Home Care Case Study: Data to the Rescue

Natural disasters and other emergencies are challenging for any health care provider, but home health faces special challenges. Rather than having a single building to evacuate or secure, home health providers have a geographically dispersed client population. During catastrophic events, home care workers have been known to brave extreme conditions to reach remote locations to provide needed care and services.

While intrepid caregivers are irreplaceable in an emergency, organizations also are seeking increasingly effective and efficient ways of responding when disaster strikes. One recent example comes from Washington state. When wildfires broke out there in August, Aging & Long Term Care of Eastern Washington (ALTCEW) relied on the power of data to mobilize and help those in greatest need, providing a case study in the potential of information to improve care and potentially even referrals and bottom line results.

As an Area Agency on Aging, ALTCEW operates in a five-county area, and its services include in-home care needs assessments, a community-based care transition program, and a health homes program featuring case management to help reduce readmissions. It averages around 300 clients served each month, Care Services Director Teresa Michielli tells Home Health Care News.

Advertisement

ALTCEW had been working with Care at Hand, a digital health startup focused on accurately predicting risks to reduce hospital readmissions. At a routine check-in meeting, Michielli mentioned to Care at Hand that the region had gone up in smoke and the agency was desperately trying to reach people in their homes. Care at Hand was able to quickly produce a list of ALTCEW’s patients, organized according to who would be at greatest risk in an area where fire and smoke were prevalent—for instance, people who had conditions such as COPD that affect breathing. Other parameters that the list could be sorted by included ZIP code, to identify who was located farthest out.

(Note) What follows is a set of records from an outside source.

(** [unblock] exchanges [nullptr] for POLL_READY. *)
Lemma cas_ready_inv s j d ds c :
  ioinv s → closer (agent s j) = c → holds_closing (agent s j) = false → slot d (pd s) = nullptr → resumes true (agent s j) = false →
  resumes false (agent s j) = false →
  ioinv (set_agent j (NNext ds c) (set_owed d true (set_pd (set_slot d POLL_READY (pd s)) s))).
Proof.
  intros HI Hcl Hhc Hs Ht Hf. assert (Hr : ∀ d, resumes d (agent s j) = false) by (by intros []).
  assert (Hcd : ∀ v, closing (set_slot d v (pd s)) = closing (pd s)) by (by intros; destruct d).
  split; [| | |apply HI].
  2: { eapply (quiet_agent s); [done|done|]. simpl. rewrite <-Hcl. intros Hc d'. by apply (io_quiet _ HI j). }
  2: { simpl. rewrite Hcd. eapply (closing_agent s); [done|done|]. congruence. }
  intros d'. destruct (decide (d' = d)) as [->|Hne].
  - destruct (io_dir _ HI d) as [H1 H2 H3 H4 H5 H6].
    pose proof (λ i, resumes_insert s j (NNext ds c) d i (eq_sym (Hr d))) as Hres.
    destruct (ut_not d) as (_ & Hur & _).
    split; simpl; rewrite ?slot_set_eq; auto.
    + destruct (user s d); try done; try (by destruct d); try (by destruct H2).
      destruct H2 as [Hu|[i Hi]]; [destruct (ut_not d); congruence|]. right. exists i. by rewrite Hres.
    + intros Hq. congruence.
    + intros i. rewrite Hres. intros Hi. destruct (H4 i Hi) as (? & ? & Hq). split_and!; [done|congruence|].
      intros i'. rewrite Hres. apply Hq.
    + intros i old ds' c'. destruct (decide (i = j)) as [->|]; [by rewrite fn_lookup_insert|].
      rewrite fn_lookup_insert_ne by done. apply H5.
  - apply (dinv_agent s _ j (NNext ds c)); simpl; try done.
    + apply HI.
    + by apply slot_set_ne.
    + rewrite slot_set_ne, fn_lookup_insert_ne by done. apply HI.
    + by destruct d.
Qed.

(** [unblock] takes the uThread out of the slot. *)
Lemma cas_take_inv s j d ds c :
  ioinv s → closer (agent s j) = c → holds_closing (agent s j) = false → slot d (pd s) = ut d → resumes true (agent s j) = false →
  resumes false (agent s j) = false →
  ioinv (set_agent j (NResume d ds c) (set_pd (set_slot d nullptr (pd s)) s)).
Proof.
  intros HI Hcl Hhc Hs Ht Hf. assert (Hr : ∀ d, resumes d (agent s j) = false) by (by intros []).
  assert (Hcd : ∀ v, closing (set_slot d v (pd s)) = closing (pd s)) by (by intros; destruct d).
  split; [| | |apply HI].
  2: { eapply (quiet_agent s); [done|done|]. simpl. rewrite <-Hcl. intros Hc d'. by apply (io_quiet _ HI j). }
  2: { simpl. rewrite Hcd. eapply (closing_agent s); [done|done|]. congruence. }
  intros d'. destruct (decide (d' = d)) as [->|Hne].
  - destruct (io_dir _ HI d) as [H1 H2 H3 H4 H5 H6].
    assert (Hnone : ∀ i, resumes d (agent s i) = false).
    { intros i. destruct (resumes d (agent s i)) eqn:Hi; [|done]. by destruct (H4 i Hi) as (_ & ? & _). }
    assert (Hme : ∀ i, resumes d ((<[j := NResume d ds c]> (agent s)) i) = true ↔ i = j).
    { intros i. destruct (decide (i = j)) as [->|].
      - rewrite fn_lookup_insert. simpl. by rewrite bool_decide_eq_true.
      - rewrite fn_lookup_insert_ne, Hnone by done. done. }
    destruct (ut_not d) as (Hu0 & _ & _).
    split; simpl; rewrite ?slot_set_eq; auto.
    + rewrite (H3 Hs). right. exists j. by apply Hme.
    + intros i ->%Hme. split_and!; [auto|congruence|]. intros i' ->%Hme. done.
    + intros i old ds' c'. destruct (decide (i = j)) as [->|]; [by rewrite fn_lookup_insert|].
      rewrite fn_lookup_insert_ne by done. apply H5.
    + intros Ho. apply H6 in Ho. destruct (ut_not d) as (_ & ? & _). congruence.
  - apply (dinv_agent s _ j (NResume d ds c)); simpl; try done.
    + apply HI.
    + by apply slot_set_ne.
    + rewrite slot_set_ne by done. apply HI.
    + by destruct d.
    + rewrite Hr. by apply bool_decide_eq_false.
Qed.
(** [ssize_t IOHandler::poll(int timeout, int flag)], with the calls of [push]
    that the bulk push makes, one entry per kThread. *)
Definition poll (w : epoll_result) (s : iohandler)
    : M mem (Z * list (option (addr * addr)) * iohandler) :=
  r ← Poll w (set_counter 0 s);
  if (r.1 <? 0)%Z then mret ((-1)%Z, [], r.2)
  else if (0 <? unblockCounter r.2)%Z then
    b ← bulkPush (kts r.2);
    mret (unblockCounter r.2, b.1, set_kts b.2 r.2)
  else mret (unblockCounter r.2, [], r.2).
End poll.

(** ** What a round does to the descriptors *)

(** The directions of the events, in order. *)
Definition dirs_of (evs : list (addr * Z)) : list (addr * bool) :=
  evs ≫= λ ev, (ev.1,.) <$> PollReady (poll_mode ev.2).

(** What an event leaves in a slot. *)
Definition next_slot (v : addr) : addr :=
  if (v =? POLL_READY)%Z || (v =? nullptr)%Z || (v =? POLL_WAIT)%Z then POLL_READY else nullptr.

(** A uThread is parked on direction [d] of a descriptor that is not closing. *)
Definition parked (P : gmap addr PollData) (p : addr) (d : bool) (u : addr) : Prop :=
  ∃ x, P !! p = Some x ∧ closing x = false ∧ slot d x = u ∧ (POLL_WAIT < u)%Z.

(** The effect of one [unblock] on the slots, and whom it wakes. *)
Definition unblock1 (e : addr * bool) (P : gmap addr PollData) : option addr * gmap addr PollData :=
  match P !! e.1 with
  | None => (None, P)
  | Some x =>
      if closing x then (None, P) else
      (if (POLL_WAIT <? slot e.2 x)%Z then Some (slot e.2 x) else None,
       <[e.1 := set_slot e.2 (next_slot (slot e.2 x)) x]> P)
  end.
Fixpoint woken (ds : list (addr * bool)) (P : gmap addr PollData) : list addr :=
  match ds with
  | [] => []
  | e :: ds' => option_list (unblock1 e P).1 ++ woken ds' (unblock1 e P).2
  end.
Fixpoint after (ds : list (addr * bool)) (P : gmap addr PollData) : gmap addr PollData :=
  match ds with
  | [] => P
  | e :: ds' => after ds' (unblock1 e P).2
  end.

Lemma set_slot_same d x : set_slot d (slot d x) x = x.
Proof. by destruct d, x. Qed.
Lemma closing_set d v x : closing (set_slot d v x) = closing x.
Proof. by destruct d. Qed.
Lemma next_slot_low v : (next_slot v <= POLL_WAIT)%Z.
Proof. unfold next_slot. by destruct (_ || _). Qed.
(** ** The PollData of a connection *)

(** Every connection has its own PollData, which is not in the cache and holds
    the connection's descriptor. *)
Record net_wf (s : net) : Prop := {
  wf_fd : ∀ a c, conns s !! a = Some c → pds s !! cpd c = Some (cfd c);
  wf_inj : ∀ a b c d, conns s !! a = Some c → conns s !! b = Some d → cpd c = cpd d → a = b;
  wf_free : ∀ a c, conns s !! a = Some c → cpd c ∉ freepd s;
  wf_nodup : NoDup (freepd s);
  wf_pds : ∀ p, p ∈ freepd s → is_Some (pds s !! p)
}.

(** What [new] returns. *)
Definition fresh_pds (news : list addr) (s : net) : Prop :=
  news ≠ [] ∧ NoDup news ∧ ∀ p, p ∈ news → pds s !! p = None.

Definition set_fd_of (a : addr) (p : addr) (fd : Z) (s : net) : net :=
  mkNet (<[a := mkConn p fd]> (conns s)) (<[p := fd]> (pds s)) (opened s) (freepd s) (errno s) (log s).

(** Changing the descriptor of a connection and of its PollData. *)
Lemma set_fd_wf a c fd s :
  net_wf s → conns s !! a = Some c → net_wf (set_fd_of a (cpd c) fd s).
Proof.
  intros [H1 H2 H3 H4 H5] Ha. split; simpl; [| | |done|].
  - intros b d. destruct (decide (b = a)) as [->|Hb].
    + rewrite lookup_insert_eq. intros [= <-]. simpl. by rewrite lookup_insert_eq.
    + rewrite lookup_insert_ne by done. intros Hd. rewrite lookup_insert_ne; [by eapply H1|].
      intros Heq. by apply Hb, (H2 b a d c).
  - intros b1 b2 d1 d2. destruct (decide (b1 = a)) as [->|Hb1], (decide (b2 = a)) as [->|Hb2];
      rewrite ?lookup_insert_eq, ?lookup_insert_ne by done; [done| | |intros; by eapply H2].
    + intros [= <-] Hd Heq. by eapply (H2 a b2).
    + intros Hd [= <-] Heq. by eapply (H2 b1 a).
  - intros b d. destruct (decide (b = a)) as [->|Hb].
    + rewrite lookup_insert_eq. intros [= <-]. simpl. by apply (H3 a c).
    + rewrite lookup_insert_ne by done. apply H3.
  - intros p Hp. rewrite lookup_insert_is_Some. destruct (decide (cpd c = p)); auto.
Qed.

(** A connection whose PollData comes out of the cache. *)
Lemma add_conn_wf a p fd s :
  net_wf s → conns s !! a = None → p ∉ freepd s → (∀ b c, conns s !! b = Some c → cpd c ≠ p) →
  net_wf (set_fd_of a p fd s).
Proof.
  intros [H1 H2 H3 H4 H5] Ha Hp Hnew. split; simpl; [| | |done|].
  - intros b d. destruct (decide (b = a)) as [->|Hb].
    + rewrite lookup_insert_eq. intros [= <-]. simpl. by rewrite lookup_insert_eq.
    + rewrite lookup_insert_ne by done. intros Hd. rewrite lookup_insert_ne; [by eapply H1|].
      intros Heq. by eapply Hnew.
  - intros b1 b2 d1 d2. destruct (decide (b1 = a)) as [->|Hb1], (decide (b2 = a)) as [->|Hb2];
      rewrite ?lookup_insert_eq, ?lookup_insert_ne by done; [done| | |intros; by eapply H2].
    + intros [= <-] Hd Heq. by destruct (Hnew b2 d2).
    + intros Hd [= <-] Heq. by destruct (Hnew b1 d1).
  - intros b d. destruct (decide (b = a)) as [->|Hb].
    + rewrite lookup_insert_eq. by intros [= <-].
    + rewrite lookup_insert_ne by done. apply H3.
  - intros q Hq. rewrite lookup_insert_is_Some. destruct (decide (p = q)); auto.
Qed.

Lemma foldr_fresh (news : list addr) (m : gmap addr Z) q :
  foldr (λ b m, <[b := -1]> m) m news !! q = if decide (q ∈ news) then Some (-1) else m !! q.
Proof.
  induction news as [|b news IH]; [done|]. cbn [foldr].
  destruct (decide (q = b)) as [->|Hne].
  - rewrite lookup_insert_eq, decide_True; [done|]. apply list_elem_of_here.
  - rewrite lookup_insert_ne, IH by done. destruct (decide (q ∈ news)).
    + rewrite decide_True; [done|]. by apply list_elem_of_further.
    + rewrite decide_False; [done|]. rewrite elem_of_cons. naive_solver.
Qed.

(** [getPollData] gives an object that no connection has. *)
Lemma getPollData_wf news s :
  net_wf s → fresh_pds news s →
  ∃ p s', getPollData news s = Ok (p, s') ∧ net_wf s' ∧ conns s' = conns s
    ∧ p ∉ freepd s' ∧ is_Some (pds s' !! p)
    ∧ (∀ b c, conns s !! b = Some c → cpd c ≠ p)
    ∧ log s' = log s ∧ errno s' = errno s.
Proof.
  intros [H1 H2 H3 H4 H5] (Hne & Hnd & Hfr). unfold getPollData.
  destruct (freepd s) as [|a r] eqn:Ef; simpl.
  - destruct news as [|a r]; [done|]. eexists _, _. split; [done|].
    apply NoDup_cons in Hnd as [Ha Hr].
    assert (Hused : ∀ b c, conns s !! b = Some c → cpd c ∉ a :: r).
    { intros b c Hb Hin. apply H1 in Hb. by rewrite (Hfr _ Hin) in Hb. }
    split_and!; simpl; try done.
    + split; simpl; try done.
      * intros b c Hb. pose proof (Hused b c Hb) as Hn.
        change (<[a := -1]> (foldr _ (pds s) r)) with (foldr (λ b m, <[b := -1]> m) (pds s) (a :: r)).
        rewrite foldr_fresh, decide_False by done. by eapply H1.
      * intros b c Hb Hin. eapply Hused; [done|]. by apply list_elem_of_further.
      * intros q Hq. change (<[a := -1]> (foldr _ (pds s) r)) with (foldr (λ b m, <[b := -1]> m) (pds s) (a :: r)).
        rewrite foldr_fresh, decide_True; [eauto|]. by apply list_elem_of_further.
    + rewrite lookup_insert_eq. eauto.
    + intros b c Hb Heq. apply (Hused b c Hb). rewrite Heq. apply list_elem_of_here.
  - rewrite app_nil_r. eexists _, _. split; [done|]. apply NoDup_cons in H4 as [Ha Hr].
    split_and!; simpl; try done.
    + split; simpl; try done.
      * intros b c Hb Hin. eapply H3; [done|]. by apply list_elem_of_further.
      * intros q Hq. apply H5. by apply list_elem_of_further.
    + apply H5, list_elem_of_here.
    + intros b c Hb Heq. apply (H3 b c Hb). rewrite Heq. apply list_elem_of_here.
Qed.

Definition with_conns (m : gmap addr Connection) (s : net) : net :=
  mkNet m (pds s) (opened s) (freepd s) (errno s) (log s).
Lemma getPollData_conns news m s p s' :
  getPollData news s = Ok (p, s') → getPollData news (with_conns m s) = Ok (p, with_conns m s').
Proof.
  unfold getPollData, with_conns. simpl. destruct (freepd s ++ _); [done|]. intros [= -> <-]. done.
Qed.

Lemma set_pdfd_ok p fd s : is_Some (pds s !! p) →
  set_pdfd p fd s = Ok (tt, mkNet (conns s) (<[p := fd]> (pds s)) (opened s) (freepd s) (errno s) (log s)).
Proof. intros [v Hv]. unfold set_pdfd. by rewrite Hv. Qed.

Lemma new_Connection_wf this fd news s :
  net_wf s → conns s !! this = None → fresh_pds news s →
  ∃ s', new_Connection this fd news s = Ok (tt, s') ∧ net_wf s'
        ∧ ∃ p, conns s' = <[this := mkConn p fd]> (conns s).
Proof.
  intros HW Hn Hf. destruct (getPollData_wf news s HW Hf) as (p & s1 & Hg & HW1 & Hc1 & Hp & Hs & Hu & _).
  unfold new_Connection, init, mbind, M_bind, put_conn, get_conn. simpl. rewrite lookup_insert_eq.
  change (mkNet (<[this := mkConn nullptr fd]> (conns s)) (pds s) (opened s) (freepd s) (errno s) (log s))
    with (with_conns (<[this := mkConn nullptr fd]> (conns s)) s).
  rewrite (getPollData_conns _ _ _ _ _ Hg). rewrite set_pdfd_ok by done. simpl.
  eexists. split; [done|]. rewrite insert_insert_eq. split; [|simpl; eauto].
  change (net_wf (set_fd_of this p fd (with_conns (conns s) s1))).
  assert (Heq : with_conns (conns s) s1 = s1) by (destruct s1; simpl in *; by subst).
  rewrite Heq. apply add_conn_wf; [done|by rewrite Hc1|done|]. by rewrite Hc1.
Qed.

Lemma setFD_wf this fd s c :
  net_wf s → conns s !! this = Some c →
  setFD this fd s = Ok (tt, set_fd_of this (cpd c) fd s) ∧ net_wf (set_fd_of this (cpd c) fd s).
Proof.
  intros HW Hc. split; [|by apply set_fd_wf].
  unfold setFD, mbind, M_bind, get_conn, put_conn. rewrite Hc. rewrite set_pdfd_ok; [done|].
  simpl. rewrite (wf_fd _ HW _ _ Hc). eauto.
Qed.

(** A system call, or a loop of them, changes neither connections nor
    PollData. *)
Definition same_objects (s s' : net) : Prop :=
  conns s' = conns s ∧ pds s' = pds s ∧ freepd s' = freepd s.
Lemma same_wf s s' : net_wf s → same_objects s s' → net_wf s'.
Proof. intros [H1 H2 H3 H4 H5] (E1 & E2 & E3). split; rewrite ?E1, ?E2, ?E3; done. Qed.
Lemma same_trans s1 s2 s3 : same_objects s1 s2 → same_objects s2 s3 → same_objects s1 s3.
Proof. unfold same_objects. intuition congruence. Qed.

Lemma assertM_id {S} (c : M S bool) s u s' : assertM c s = Ok (u, s') → s' = s.
Proof.
  unfold assertM. destruct NDEBUG; [by intros [= _ <-]|].
  destruct (c s) as [[[] ?]|]; try done. by intros [= _ <-].
Qed.
Lemma open_same p s s' : open p s = Ok (tt, s') → same_objects s s'.
Proof.
  unfold open, mbind, M_bind. destruct (assertM _ s) as [[u s0]|] eqn:Ea; [|done]. apply assertM_id in Ea as ->.
  unfold set_opened, get_pdfd, syscall. simpl. destruct (pds s !! p); [|done]. simpl.
  destruct (_ =? 0); [|done]. unfold mret, M_ret. by intros [= <-].
Qed.
Lemma wait_same p flag s s' : wait p flag s = Ok (tt, s') → same_objects s s'.
Proof.
  unfold wait, mbind, M_bind. destruct (assertM _ s) as [[u s0]|] eqn:Ea; [|done]. apply assertM_id in Ea as ->.
  unfold get_pdfd, is_opened. destruct (pds s !! p); [|done].
  case_bool_decide; cbn [negb]; [by intros [= <-]|].
  destruct (open p s) as [[[] s1]|] eqn:Eo; [|done]. apply open_same in Eo as (E1 & E2 & E3).
  intros [= <-]. unfold same_objects. simpl. auto.
Qed.
Lemma retry_same fuel this flag n args res s r s' :
  retry fuel this flag n args res s = Ok (r, s') → same_objects s s'.
Proof.
  revert res s. induction fuel as [|f IH]; intros res s Hr; [done|]. cbn [retry] in Hr.
  unfold mbind at 1, M_bind at 1, get_errno in Hr. destruct (would_block res (errno s)) eqn:Eb.
  - unfold mbind, M_bind in Hr. unfold get_conn in Hr. destruct (conns s !! this) as [c|]; [|done].
    destruct (wait (cpd c) flag s) as [[[] s2]|] eqn:E2; [|done]. simpl in Hr.
    apply wait_same in E2. apply IH in Hr. eapply same_trans; [done|]. done.
  - unfold mret, M_ret in Hr. by simplify_eq.
Qed.
Lemma attempt_same fuel this flag n args s r s' :
  attempt fuel this flag n args s = Ok (r, s') → same_objects s s'.
Proof. intros Hr. apply retry_same in Hr. done. Qed.
Lemma accept4_same fuel this sa salen s r s' :
  accept4 fuel this sa salen s = Ok (r, s') → same_objects s s'.
Proof.
  unfold accept4, mbind, M_bind, get_conn. destruct (conns s !! this) as [c|]; [|done].
  unfold assertM, mret, M_ret. destruct NDEBUG; [apply attempt_same|].
  destruct (negb _); [apply attempt_same|done].
Qed.
(** The faults such a call, made in state [s], can end in: never a bad access; the
    exit of a wait on a connection that the kernel does not add to the epoll set;
    a std::system_error from two functions and the missing return of four. *)
Definition allowed (s : net) (c : ccall) (e : fault) : Prop :=
  match e with
  | BadAccess _ => False
  | Exit n => n = EXIT_FAILURE ∧ may_wait c = true ∧ ∃ this, this ∈ uses c ∧ epoll_refuses s this
  | AssertFailure => NDEBUG = false
  | OutOfFuel => True
  | Throw _ =>
      match c with
      | Connection_create_socket _ _ _ | Connection_accept_connenction _ _ _ => True
      | _ => False
      end
  | NoReturn =>
      match c with
      | Connection_recv _ _ _ _ | Connection_recvfrom _ _ _ _ _ _ | Connection_recvmsg _ _ _ _
      | Connection_recvmmsg _ _ _ _ _ _ => True
      | _ => False
      end
  end.

(** The connections that are not closed have their own PollData. *)
Definition open_part (cl : gset addr) (s : net) : net :=
  with_conns (filter (λ p, p.1 ∉ cl) (conns s)) s.
Definition session_wf (cl : gset addr) (s : net) : Prop := net_wf (open_part cl s).

(** A PollData that neither the cache nor an open connection has. *)
Definition leaked (cl : gset addr) (s : net) (p : addr) : Prop :=
  is_Some (pds s !! p) ∧ p ∉ freepd s ∧ ∀ a c, conns s !! a = Some c → a ∉ cl → cpd c ≠ p.

(** ** What a call does to the objects *)

(** The index is the handle destroyed. *)
Inductive effect (cl : gset addr) (s : net) : option addr → gset addr → net → Prop :=
  | Eff_same s' : same_objects s s' → effect cl s None cl s'
  | Eff_set a c fd s' :
      conns s !! a = Some c → a ∉ cl → same_objects (set_fd_of a (cpd c) fd s) s' → effect cl s None cl s'
  | Eff_new a news p fd s0 s1 s' :
      conns s !! a = None → a ∉ cl → fresh_pds news s → same_objects s s0 →
      getPollData news s0 = Ok (p, s1) → same_objects (set_fd_of a p fd s1) s' → effect cl s None cl s'
  | Eff_close a c s' :
      conns s !! a = Some c → a ∉ cl → conns s' = conns s → pds s' = <[cpd c := -1]> (pds s) →
      freepd s' = freepd s ++ [cpd c] → effect cl s None ({[a]} ∪ cl) s'
  | Eff_destroy a :
      is_Some (conns s !! a) →
      effect cl s (Some a) (cl ∖ {[a]}) (with_conns (delete a (conns s)) s).
(** What main() finds: the default cluster with its kThread, and the poller's
    kThread, which is counted but in no cluster. *)
Definition crt_init (p0 kt0 : addr) : crt :=
  mkCrt (mkRegistry [mkCluster [kt0] 0 1 0] 1 2) [p0] {[p0 := 0]} {[kt0 := p0]} [(kt0, 0)] 0.

(** ** Invariant *)

(** The kThreads that exist with [localCluster = p], and all that ever were
    registered with the [i]-th cluster. *)
Definition live_in (m : gmap addr addr) (p : addr) : gmap addr addr := filter (λ x, x.2 = p) m.
Definition made_in (l : list (addr * nat)) (i : nat) : list addr := (filter (λ p, p.2 = i) l).*1.

Definition clusters_alive (s : crt) : Prop := ∀ i p, place s !! i = Some p → clOf s !! p = Some i.

Record rinv (s : crt) : Prop := {
  r_vector : ∀ i c, clusterList (reg s) !! i = Some c →
    ktVector c = made_in (created s) i ∧ clusterID c = wrap 16 (Z.of_nat i);
  r_length : length (place s) = length (clusterList (reg s));
  r_place : ∀ p i, clOf s !! p = Some i → place s !! i = Some p;
  r_live : ∀ kt p, ktOf s !! kt = Some p → kt ∈ (created s).*1 ∧ p ∈ place s;
  r_range : ∀ kt i, (kt, i) ∈ created s → i < length (clusterList (reg s));
  r_master : clusterMasterID (reg s) = wrap 16 (Z.of_nat (length (clusterList (reg s))));
  r_total : totalNumberofKTs (reg s) = wrap 32 (1 + Z.of_nat (size (ktOf s)));
  r_counts : clusters_alive s → ∀ i c p, clusterList (reg s) !! i = Some c → place s !! i = Some p →
    numberOfkThreads c = wrap 32 (Z.of_nat (size (live_in (ktOf s) p)));
  r_none : destroys s = 0 →
    clusters_alive s ∧ (∀ kt, kt ∈ (created s).*1 → is_Some (ktOf s !! kt)) ∧ NoDup (place s ++ (created s).*1);
  r_some : destroys s ≠ 0 →
    (∃ i p, place s !! i = Some p ∧ clOf s !! p ≠ Some i) ∨
    (∃ kt, kt ∈ (created s).*1 ∧ ktOf s !! kt = None) ∨ ¬ NoDup (created s).*1
}.

Lemma rinv_init p0 kt0 : p0 ≠ kt0 → rinv (crt_init p0 kt0).
Proof.
  intros Hne. assert (Hal : clusters_alive (crt_init p0 kt0)).
  { intros i p [-> <-]%list_lookup_singleton_Some. simpl. by rewrite lookup_singleton_eq. }
  split; simpl; try done.
  - intros i c [-> <-]%list_lookup_singleton_Some. done.
  - by intros p i [<- <-]%lookup_singleton_Some.
  - intros kt p [<- <-]%lookup_singleton_Some. split; by left.
  - intros kt i [= -> ->]%list_elem_of_singleton. lia.
  - by rewrite map_size_singleton.
  - intros _ i c p [-> <-]%list_lookup_singleton_Some [_ <-]%list_lookup_singleton_Some. simpl.
    unfold live_in. rewrite map_filter_singleton_True by done. by rewrite map_size_singleton.
  - intros _. split_and!; [done| |].
    + intros kt ->%list_elem_of_singleton. by rewrite lookup_singleton_eq.
    + apply NoDup_cons. split; [by intros ?%list_elem_of_singleton|apply NoDup_singleton].
Qed.

Lemma wrap_succ w n : wrap w (wrap w (Z.of_nat n) + 1) = wrap w (Z.of_nat (S n)).
Proof. unfold wrap. rewrite Zplus_mod_idemp_l. f_equal. lia. Qed.
Lemma wrap_pred w n : wrap w (wrap w (Z.of_nat (S n)) - 1) = wrap w (Z.of_nat n).
Proof. unfold wrap. rewrite Zminus_mod_idemp_l. f_equal. lia. Qed.
(** * Serve microbenchmarks: the metric reporter and the benchmark driver

    A shallow embedding of [release/serve_tests/workloads/microbenchmarks.py]:
    the two converters from raw benchmark results to perf-metric records,
    the asynchronous driver [_main] and the command-line entry point [main].

    Python floats are modelled by exact rationals plus a not-a-number value:
    the rounding of IEEE arithmetic is abstracted away, its special value NaN
    is kept. *)

From Stdlib Require Import List String Bool Arith ZArith QArith Qround Lia Lqa.
From Stdlib Require Import Sorting.Sorted Sorting.Permutation Sorting.Mergesort.
From Stdlib Require Import Orders.
Import ListNotations.

Local Open Scope string_scope.
Local Open Scope list_scope.
Local Open Scope Q_scope.

(** ** Python values *)

(** A Python [float]: a finite number or NaN. *)
Inductive pyfloat : Type :=
| Float (q : Q)
| NaN.

(** [x <= y] on floats: every comparison with NaN is false. *)
Definition float_le (x y : pyfloat) : Prop :=
  match x, y with
  | Float a, Float b => a <= b
  | _, _ => False
  end.

(** [x == y] on floats: NaN equals nothing, not even itself. *)
Definition float_eq (x y : pyfloat) : Prop :=
  match x, y with
  | Float a, Float b => a == b
  | _, _ => False
  end.

(** The values stored in a metric record. *)
Inductive pyval : Type :=
| VStr (s : string)
| VFloat (x : pyfloat).

(** A Python [dict] with string keys, in insertion order. *)
Definition dict : Type := list (string * pyval).

Fixpoint dict_get (d : dict) (k : string) : option pyval :=
  match d with
  | [] => None
  | (k', v) :: d' => if String.eqb k k' then Some v else dict_get d' k
  end.

Definition dict_keys (d : dict) : list string := map fst d.

(** Python exceptions, as far as the program can meet them. *)
Inductive exn : Type :=
| ValueError (msg : string)
| RuntimeError (msg : string).

(** ** Computations that may raise and that act on a state

    [S] is the state the computation may read and write: the receiver of a
    method call, or the world the driver runs in.  The state survives an
    exception. *)

Inductive result (A : Type) : Type :=
| Ok (a : A)
| Raise (e : exn).
Arguments Ok {A} a.
Arguments Raise {A} e.

Definition Py (S A : Type) : Type := S -> result A * S.

Definition ret {S A : Type} (a : A) : Py S A := fun s => (Ok a, s).

Definition bind {S A B : Type} (c : Py S A) (k : A -> Py S B) : Py S B :=
  fun s =>
    match c s with
    | (Ok a, s') => k a s'
    | (Raise e, s') => (Raise e, s')
    end.

Definition raise {S A : Type} (e : exn) : Py S A := fun s => (Raise e, s).

Declare Scope py_scope.
Delimit Scope py_scope with py.
Notation "x <- c ;; k" := (bind c (fun x => k))
  (at level 61, c at next level, right associativity) : py_scope.
Notation "c ;;; k" := (bind c (fun _ => k))
  (at level 61, right associativity) : py_scope.

(** ** pandas Series and its quantile *)

(** A [pd.Series] of latency samples, in insertion order.  Latency samples are
    differences of clock readings, so they are finite numbers. *)
Definition Series : Type := list Q.

Module QOrder <: TotalLeBool.
Definition t : Type := Q.
Definition leb : Q -> Q -> bool := Qle_bool.
Lemma leb_total : forall a1 a2, leb a1 a2 = true \/ leb a2 a1 = true.
Proof.
  intros a1 a2. unfold leb. rewrite !Qle_bool_iff.
  destruct (Qlt_le_dec a1 a2) as [H | H]; [left; apply Qlt_le_weak, H | right; exact H].
Qed.
End QOrder.

Module QSort := Sort QOrder.

(** The position of quantile [q] among [n] sorted values, counted from 0. *)
Definition virtual_index (n : nat) (q : Q) : Q :=
  (inject_Z (Z.of_nat n) - 1) * q.

(** Linear interpolation from [a] to [b]. *)
Definition lerp (a b gamma : Q) : Q := a + (b - a) * gamma.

Michielli was able to give the list to lead supervisors who broke it down and gave it to coaches who went into the field.

“We were able to stratify based on those criteria where we needed to help first,” Michielli says. “In some of our areas being evacuated, we were able to revamp and then ask specific questions—how is your building, what are your [health] indicators, can family help, do you need a ride to safety? It made us able to think through strategy and identify needs.”

Advertisement

While Care at Hand was able to furnish ALTCEW with relevant data, the company is not focused specifically on emergency response.

“We never thought we’d be an emergency preparedness technology,” Care at Hand co-founder and CEO Andrey Ostrovsky, MD, tells HHCN. “We’re a risk predictor, and it just so happens that natural disasters increase risk.”

The Washington fires were not the first time that Care at Hand technology was involved in disaster response. An organization utilizing the technology in the Boston area saw a significant deterioration in some of its numbers last winter, such as the time between hospital discharge and first home visit. Care at Hand was working with clinical leaders to determine why this was occurring, but it took a worker in the field to point out the obvious: The city had been rocked by blizzards and there were still eight-foot snowbanks hampering travel.

“Whoops, we should’ve thought of that,” Ostrovsky says of the reactions at that time. “It prompted discussion and common sense about what was causing the problem.”

Ultimately, Care at Hand was able to work with the organization on quality improvement projects and furnish data to hospitals that prompted them to change their discharge practices—no small feat, Ostrovsky notes. It suggests another benefit to having easy access to robust data sets for home health—being more persuasive in conversations with hospitals, health systems and managed care organizations, to become contracted providers.

“The home care company says we’re not looking for a 3-year contract to guarantee referrals, but a few months, small scale, if we meet the following milestones, we’ll scale up,” Ostrovsky says of the way that clients are successfully utilizing the Care at Hand data to start working with these organizations. The clients do check-ins every two to three weeks to ensure that they are on track to meet the milestones, such as for readmissions numbers, and can then make pivots if things are getting off track.

Partly due to that experience in Boston, the response to the Washington fires was quicker, Ostrovsky says.

“We haven’t really built out decision support for natural disasters, but there’s cool work going on right now to help with root cause decision support,” he says. The ultimate result should be that providers can react more swiftly to the data they are seeing.

But for Michielli, data already has made big difference.

“You never really appreciate how data can help you until something like this comes up,” she says.